OBJECTIVE
Gliomas are intrinsic brain tumors with the hallmark of diffuse white matter infiltration, resulting in short- and long-range network dysfunction. Preoperative magnetoencephalography (MEG) can assist in maximizing the extent of resection while minimizing morbidity. While MEG has been validated in motor mapping, its role in speech mapping remains less well studied. The authors assessed how the resection of intraoperative electrical stimulation (IES)–negative, high functional connectivity (HFC) network sites, as identified by MEG, impacts language performance.
METHODS
Resting-state, whole-brain MEG recordings were obtained from 26 patients who underwent perioperative language evaluation and glioma resection that was guided by awake language and IES mapping.
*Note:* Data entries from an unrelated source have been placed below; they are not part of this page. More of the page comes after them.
(** The record of a message, played from [start]. *)
Definition to_record (start : Z) (x : Z * McapMessage) : PlayRecord :=
  mkPlayRecord x.1 (wrap64 (logTime x.2 - start)) (RecordAction.data x.2).

Lemma read_batch_spec fuel l p cur records :
  yields (pl_reader p) l → (length l < fuel)%nat →
  ∃ b l' s', l = b ++ l' ∧
    read_batch fuel cur records p = (Ok (records ++ map (to_record (start_playback_timestamp (pl_reader p))) b), pl_set_reader s' p) ∧
    same_setup (pl_reader p) s' ∧ yields s' l' ∧ (l ≠ [] → b ≠ []).
Proof.
  revert l p cur records. induction fuel as [|fuel IH]; intros l p cur records Hy Hfuel; [lia|]. cbn [read_batch].
  destruct (next_message_spec _ _ Hy) as (s1 & Hs1 & Hnext). destruct l as [|x l].
  - destruct Hnext as [Hnext Hy1]. exists [], [], s1. split; [done|]. split; [|done].
    rewrite (bind_run _ _ p None (pl_set_reader s1 p)); [by rewrite app_nil_r|].
    unfold on_reader, zoom. by rewrite Hnext.
  - destruct Hnext as (Hnext & Hy1 & Hx).
    assert (on_reader next_message p = (Ok (Some x), pl_set_reader s1 p)) as Hrun by (unfold on_reader, zoom; by rewrite Hnext).
    rewrite (bind_run _ _ _ _ _ Hrun). destruct x as [topic m]. rewrite get_bind.
    cbn [pl_reader pl_set_reader]. rewrite (same_stop _ _ Hs1), (same_start _ _ Hs1).
    assert ((0 <? stop_playback_timestamp (pl_reader p)) && (stop_playback_timestamp (pl_reader p) <? logTime m) = false) as ->.
    { cbn in Hx. destruct Hx as [->|Hx]; [done|]. apply andb_false_intro2, Z.ltb_ge. lia. }
    set (rs := records ++ _).
    assert (rs = records ++ map (to_record (start_playback_timestamp (pl_reader p))) [(topic, m)]) as Hrs by done.
    assert (∀ cur', ∃ b l' s', (topic, m) :: l = b ++ l' ∧
      read_batch fuel cur' rs (pl_set_reader s1 p) =
        (Ok (records ++ map (to_record (start_playback_timestamp (pl_reader p))) b), pl_set_reader s' p) ∧
      same_setup (pl_reader p) s' ∧ yields s' l' ∧ ((topic, m) :: l ≠ [] → b ≠ [])) as Hmore.
    { intros cur'. destruct (IH l (pl_set_reader s1 p) cur' rs Hy1 ltac:(cbn in Hfuel; lia)) as (b & l' & s' & -> & Hb & Hs' & Hy' & _).
      exists ((topic, m) :: b), l', s'. split; [done|]. split; [|split; [by eapply same_setup_trans|done]].
      rewrite Hb. cbn [pl_reader pl_set_reader]. by rewrite (same_start _ _ Hs1), Hrs, <-app_assoc. }
    destruct (cur =? 0); [apply Hmore|]. destruct (_ || _); [|apply Hmore].
    exists [(topic, m)], l, s1. split; [done|]. by rewrite Hrs.
Qed.

(** The tasks of a batch. *)
Fixpoint tasks_of (start : Z) (rs : list PlayRecord) : list PlayTask :=
  match rs with
  | [] => []
  | r :: rs' => mkPlayTask (signed 64 (wrap64 (start + dt r))) r (match rs' with [] => true | _ => false end) :: tasks_of start rs'
  end.

Lemma lasts_app ts ts' : lasts (ts ++ ts') = (lasts ts + lasts ts')%nat.
Proof. unfold lasts. by rewrite List.filter_app, length_app. Qed.

Lemma lasts_tasks start rs : lasts (tasks_of start rs) = match rs with [] => 0%nat | _ => 1%nat end.
Proof.
  induction rs as [|r rs IH]; [done|]. cbn [tasks_of]. unfold lasts in *. cbn [List.filter pt_last].
  by destruct rs.
Qed.

Lemma map_record_tasks start rs : map pt_record (tasks_of start rs) = rs.
Proof. induction rs as [|r rs IH]; [done|]. cbn. by rewrite IH. Qed.

Lemma time_point_ns stamp : GetTimePointFromTimestampNs stamp = Ok (signed 64 stamp).
Proof.
  unfold GetTimePointFromTimestampNs, time_point. rewrite Z.mul_1_r, decide_True; [done|].
  unfold in_int64, signed. pose proof (wrap_in_width 64 stamp ltac:(lia)) as Hw. unfold in_width in Hw.
  destruct (Z.ltb_spec (wrap64 stamp) (2 ^ (64 - 1))); lia.
Qed.

Lemma pl_set_tasks_twice c l c' l' p : pl_set_tasks c l (pl_set_tasks c' l' p) = pl_set_tasks c l p.
Proof. done. Qed.

Lemma schedule_spec rs p : pl_executor p = true →
  schedule rs p = (Ok tt, pl_set_tasks (task_counter p + lasts (tasks_of (start_timestamp_ p) rs))
                            (pl_pending p ++ tasks_of (start_timestamp_ p) rs) p).
Proof.
  revert p. induction rs as [|r rs IH]; intros p Hex; cbn [schedule].
  { cbn. rewrite app_nil_r, Nat.add_0_r. by destruct p. }
  rewrite get_bind, time_point_ns, (bind_run (lift (Ok _)) _ p _ p eq_refl), Hex, (bind_run _ _ p tt p) by done.
  rewrite (bind_run _ _ p tt _) by done. rewrite IH by done. cbn [pl_pending pl_set_tasks task_counter start_timestamp_ tasks_of].
  rewrite <-app_assoc, pl_set_tasks_twice. f_equal. apply (f_equal (λ c, pl_set_tasks c _ p)).
  assert (lasts (tasks_of (start_timestamp_ p) (r :: rs)) = 1%nat) as Hl by apply lasts_tasks.
  cbn [tasks_of] in Hl. rewrite Hl, lasts_tasks. destruct rs; lia.
Qed.

(** A call takes a batch, unless a stop has been seen; at the end it makes the
    others stop. *)
Lemma AddPlaybackTasks_spec l p :
  yields (pl_reader p) l → pl_executor p = true → playback_state p ≠ kGetStopSignal →
  ∃ b l' s', l = b ++ l' ∧ same_setup (pl_reader p) s' ∧ yields s' l' ∧ (l ≠ [] → b ≠ []) ∧
    let ts := tasks_of (start_timestamp_ p) (map (to_record (start_playback_timestamp (pl_reader p))) b) in
    AddPlaybackTasks p = (Ok tt, mkPlay s' (pl_executor p) (has_pub_record_func p) (start_timestamp_ p)
      (match l with [] => kGetStopSignal | _ => playback_state p end) (task_counter p + lasts ts) (pl_pending p ++ ts)
      (pl_published p) (double_unlocks p + 1)).
Proof.
  intros Hy Hex Hstate. unfold AddPlaybackTasks. rewrite get_bind, bool_decide_false by done.
  pose proof (yields_left _ _ Hy) as Hleft.
  destruct (read_batch_spec (messages_left (pl_reader p) + 1) l p 0 [] Hy ltac:(lia)) as (b & l' & s' & Hl & Hrun & Hs & Hy' & Hb).
  exists b, l', s'. do 4 (split; [done|]). cbn zeta. unfold finally. rewrite (bind_run _ _ _ _ _ Hrun).
  cbn [app]. destruct b as [|x b].
  - destruct l as [|y l]; [|by destruct (Hb ltac:(done))]. cbn. by rewrite app_nil_r, Nat.add_0_r.
  - cbn [map]. rewrite schedule_spec by done. by subst l.
Qed.
End Playing.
The functional connectivity of an individual voxel was determined by the imaginary coherence between the index voxel and the rest of the brain, referenced to its contralesional pair. The percentage of resected HFC voxels was correlated with postoperative language outcomes in tasks of increasing complexity: text reading, 4-syllable repetition, picture naming, syntax (SYN), and auditory stimulus naming (AN).
RESULTS
Overall, 70% of patients (14/20) in whom any HFC tissue was resected developed an early postoperative language deficit (mean 2.3 days, range 1–8 days), compared to 33% of patients (2/6) in whom no HFC tissue was resected (p = 0.16). When bifurcated by the amount of HFC tissue that was resected, 100% of patients (3/3) with an HFC resection > 25% displayed deficits in AN, compared to 30% of patients (6/20) with an HFC resection < 25% (p = 0.04). Furthermore, there was a linear correlation between the severity of AN and SYN decline with percentage of HFC sites resected (p = 0.02 and p = 0.04, respectively). By 2.2 months postoperatively (range 1–6 months), the correlation between HFC resection and both AN and SYN decline had resolved (p = 0.94 and p = 1.00, respectively) in all patients (9/9) except two who experienced early postoperative tumor progression or stroke involving inferior frontooccipital fasciculus.
CONCLUSIONS
Imaginary coherence measures of functional connectivity using MEG are able to identify HFC network sites within and around low- and high-grade gliomas. Removal of IES-negative HFC sites results in early transient postoperative decline in AN and SYN, which resolved by 3 months in all patients without stroke or early tumor progression. Measures of functional connectivity may therefore be a useful means of counseling patients about postoperative risk and assist with preoperative surgical planning.